YOUR ASSIGNMENT: Output the entries below without any alteration.
*** TASK INPUT ***
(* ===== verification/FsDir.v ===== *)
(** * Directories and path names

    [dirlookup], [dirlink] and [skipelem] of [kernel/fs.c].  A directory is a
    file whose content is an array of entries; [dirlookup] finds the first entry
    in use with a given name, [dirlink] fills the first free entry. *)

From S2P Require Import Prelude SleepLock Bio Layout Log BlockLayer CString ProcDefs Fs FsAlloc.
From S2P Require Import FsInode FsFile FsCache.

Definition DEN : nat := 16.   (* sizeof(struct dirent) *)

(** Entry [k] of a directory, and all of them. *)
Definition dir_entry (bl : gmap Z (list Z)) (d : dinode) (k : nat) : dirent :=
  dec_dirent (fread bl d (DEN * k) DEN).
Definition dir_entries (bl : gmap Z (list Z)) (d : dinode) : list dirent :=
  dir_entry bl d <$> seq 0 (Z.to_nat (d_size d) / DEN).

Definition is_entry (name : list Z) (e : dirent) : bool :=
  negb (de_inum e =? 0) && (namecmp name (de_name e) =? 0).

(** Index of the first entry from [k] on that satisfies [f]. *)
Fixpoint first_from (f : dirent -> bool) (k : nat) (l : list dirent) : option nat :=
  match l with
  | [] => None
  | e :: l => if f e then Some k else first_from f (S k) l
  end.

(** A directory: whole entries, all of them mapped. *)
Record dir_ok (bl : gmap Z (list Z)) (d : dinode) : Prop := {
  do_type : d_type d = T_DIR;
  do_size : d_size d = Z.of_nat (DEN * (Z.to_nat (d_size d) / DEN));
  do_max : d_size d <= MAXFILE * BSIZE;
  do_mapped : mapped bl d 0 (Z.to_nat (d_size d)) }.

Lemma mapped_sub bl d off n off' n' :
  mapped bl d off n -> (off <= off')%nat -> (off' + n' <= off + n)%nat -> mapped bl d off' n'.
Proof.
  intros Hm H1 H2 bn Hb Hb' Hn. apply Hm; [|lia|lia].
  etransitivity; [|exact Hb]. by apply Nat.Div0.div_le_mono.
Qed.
*** End of TASK INPUT ***
RESULT OF THE EXERCISE:
(* ===== verification/FsDir.v ===== *)
(** * Directories and path names

    [dirlookup], [dirlink] and [skipelem] of [kernel/fs.c].  A directory is a
    file whose content is an array of entries; [dirlookup] finds the first entry
    in use with a given name, [dirlink] fills the first free entry. *)

From S2P Require Import Prelude SleepLock Bio Layout Log BlockLayer CString ProcDefs Fs FsAlloc.
From S2P Require Import FsInode FsFile FsCache.

Definition DEN : nat := 16.   (* sizeof(struct dirent) *)

(** Entry [k] of a directory, and all of them. *)
Definition dir_entry (bl : gmap Z (list Z)) (d : dinode) (k : nat) : dirent :=
  dec_dirent (fread bl d (DEN * k) DEN).
Definition dir_entries (bl : gmap Z (list Z)) (d : dinode) : list dirent :=
  dir_entry bl d <$> seq 0 (Z.to_nat (d_size d) / DEN).

Definition is_entry (name : list Z) (e : dirent) : bool :=
  negb (de_inum e =? 0) && (namecmp name (de_name e) =? 0).

(** Index of the first entry from [k] on that satisfies [f]. *)
Fixpoint first_from (f : dirent -> bool) (k : nat) (l : list dirent) : option nat :=
  match l with
  | [] => None
  | e :: l => if f e then Some k else first_from f (S k) l
  end.

(** A directory: whole entries, all of them mapped. *)
Record dir_ok (bl : gmap Z (list Z)) (d : dinode) : Prop := {
  do_type : d_type d = T_DIR;
  do_size : d_size d = Z.of_nat (DEN * (Z.to_nat (d_size d) / DEN));
  do_max : d_size d <= MAXFILE * BSIZE;
  do_mapped : mapped bl d 0 (Z.to_nat (d_size d)) }.

Lemma mapped_sub bl d off n off' n' :
  mapped bl d off n -> (off <= off')%nat -> (off' + n' <= off + n)%nat -> mapped bl d off' n'.
Proof.
  intros Hm H1 H2 bn Hb Hb' Hn. apply Hm; [|lia|lia].
  etransitivity; [|exact Hb]. by apply Nat.Div0.div_le_mono.
Qed.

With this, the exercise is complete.